We receive a recurring question from the public: “I am in a state of constant anxiety because of Trump’s refusal to deal with the pandemic in a scientific manner. He’s making it worse by both his actions and inaction. How do I cope with this anxiety?”
Over Memorial Day weekend, we approached the mark of 100,000 casualties, not by an external enemy but by bioterrorism of our own government.
We have a president who went golfing after stating: “I don’t take any responsibility at all.”
Leaving people helpless, unable to discuss the overarching problem in properly rigorous terms, let alone prevent it, worsens trauma.
How this cultural trend came about is an important story that has been reported elsewhere.
Two hundred and fifty years of scientific enlightenment vanished in an instant to descend us into a medieval-level plague when a president did not wish to apply knowledge.
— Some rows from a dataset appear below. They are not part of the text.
(** `policy explain` tells the truth.  Its decision is the one [evaluate]
    makes, it lists every rule in document order with the first key that
    rule fails (none iff the rule applies), and for a well-formed policy a rule
    is marked decisive iff it is the rule the decision names, in which case it
    applies and has the decision's effect. *)
Theorem explain_agrees_with_evaluate p c :
  policy_wf p ->
  ex_decision (explain p c) = evaluate p c /\
  map rt_id (ex_rules (explain p c)) = map cr_id (cp_rules p) /\
  map rt_mismatch (ex_rules (explain p c)) = map (fun r => mismatch r c) (cp_rules p) /\
  (forall r, mismatch r c = None <-> applies r c) /\
  (forall t, t ∈ ex_rules (explain p c) ->
     rt_decisive t = true <-> rule_id (evaluate p c) = Some (rt_id t)) /\
  (forall id, rule_id (evaluate p c) = Some id ->
     exists r, r ∈ cp_rules p /\ cr_id r = id /\ applies r c
               /\ cr_effect r = effect (evaluate p c)).
Proof.
  intros (Hn & _ & _). split; [done|]. split; [apply explain_traces|]. split; [apply explain_traces|].
  split.
  { intros r. rewrite <- rule_matches_applies. unfold rule_matches. by destruct (mismatch r c). }
  split; [|intros id Hid; by apply evaluate_rule_id in Hid as [_ ?]].
  set (traces := map (trace_rule c) (cp_rules p)).
  assert (Hn' : NoDup (map rt_id traces)) by (unfold traces; rewrite map_map; done).
  assert (Hf : Forall (fun t => rt_decisive t = false) traces).
  { apply Forall_forall. intros t Ht. apply list_elem_of_In, in_map_iff in Ht as (? & <- & _). done. }
  intros t. unfold explain; simpl. fold traces. case_bool_decide as Hu.
  - rewrite Forall_forall in Hf. intros Ht. rewrite (Hf t Ht). unfold evaluate.
    rewrite bool_decide_eq_true_2 by done. done.
  - destruct (rule_id (evaluate p c)) as [id|] eqn:Eid; intros Ht.
    + rewrite (mark_decisive_elem id traces t) by done. rewrite bool_decide_eq_true.
      split; congruence.
    + rewrite Forall_forall in Hf. rewrite (Hf t Ht). done.
Qed.

(** Telemetry is never an authorization input.  Two calls that agree on
    the principal's subject, groups and scopes and on the classified action get
    the same decision from every policy, whatever their client identities,
    retained query attributes, account labels, resource classes, tenants or
    credential labels are. *)
Theorem telemetry_is_not_authorization p c1 c2 :
  same_authority c1 c2 -> evaluate p c1 = evaluate p c2.
Proof.
  intros Hs. assert (Hm : forall r, rule_matches r c1 = rule_matches r c2).
  { intros r. unfold rule_matches, mismatch. by rewrite (checks_same_authority r c1 c2). }
  unfold evaluate. pose proof Hs as (_ & _ & _ & _ & _ & _ & _ & _ & _ & _ & -> & _).
  case_bool_decide; [done|]. generalize (@None CompiledRule).
  induction (cp_rules p) as [|r rules IH]; intros acc; simpl; [done|].
  rewrite Hm. destruct (negb _); [apply IH|]. destruct (cr_effect r); [apply IH | done].
Qed.

(** ** Witnesses *)

Module Example.
Definition any_subject : SubjectsDocument :=
  {| sd_everyone := Some true; sd_groups := None; sd_subjects := None; sd_scopes := None |}.
Definition rule (id : string) (eff : PolicyEffect) (m : MatchDocument) : RuleDocument :=
  {| rd_id := id; rd_effect := eff; rd_description := None; rd_subjects := any_subject;
     rd_matcher := m |}.
Definition by_id (pattern : string) : MatchDocument :=
  {| md_vendor := Some (One "Grafana"); md_environment := Some (Many ["qa"; "dev"]);
     md_tool_name := None; md_action := None; md_risk := Some (One Read);
     md_type := Some (One Datasource); md_resource_id := Some (Many [pattern]);
     md_resource_scope := None; md_constrained_by := None; md_authority := None;
     md_method := Some (One "get"); md_path := None; md_origin := None |}.
Definition doc : PolicyDocument :=
  {| pd_version := 3; pd_default := Some "Deny";
     pd_rules := [rule "read-prom" Allow (by_id "prom-*"); rule "no-secret" Deny (by_id "*secret*")] |}.
Definition yaml (_ : list byte) : result PolicyDocument string := Ok doc.

Definition upstream : UpstreamIdentity :=
  {| up_label := "grafana/GRAFANA_TOKEN"; up_vendor := "grafana"; up_environment := Qa;
     up_authority := Shared; up_provenance := None |}.
Definition call (ids : list string) (client : option string) : ActionContext :=
  assemble principal_local {| client_name := client; client_version := None |} None
    "grafana_query_logs"
    (details_read QueryLogs "/api/x" [] Datasource (scope_ids ids)) None upstream.

Definition policy : CompiledPolicy :=
  match compile_policy (H := Bundle.Witness.toy_crypto) yaml (as_bytes "bytes") with
  | Ok p => p
  | Err _ => {| cp_version := ""; cp_rules := [] |}
  end.
Definition read_prom : CompiledRule :=
  match cp_rules policy with r :: _ => r | [] => {|
    cr_id := ""; cr_effect := Deny;
    cr_subjects := {| sm_everyone := false; sm_groups := None; sm_subjects := None; sm_scopes := None |};
    cr_vendor := None; cr_environment := None; cr_tool_name := None; cr_action := None;
    cr_risk := None; cr_type := None; cr_resource_id := None; cr_resource_scope := None;
    cr_constrained_by := None; cr_authority := None; cr_method := None; cr_path := None;
    cr_origin := None |} end.
End Example.

Lemma compiled_policy_well_formed_witness : policy_wf Example.policy.
Proof.
  refine (proj1 (compiled_policy_well_formed (H := Bundle.Witness.toy_crypto)
    Example.yaml (as_bytes "bytes") Example.policy _)).
  vm_compute. reflexivity.
Defined.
Similarly, 25 years of mental health awareness went up in smoke to descend on us a dark age of ignorance and stigma when a psychiatric establishment wished to shroud knowledge.
It does not have to be this way.
In democracy, people have a right to expertise and, alongside the free press, a right to access the best available knowledge.
Honest information empowers people against oppression and autocracy and, in this case, also is the best medicine.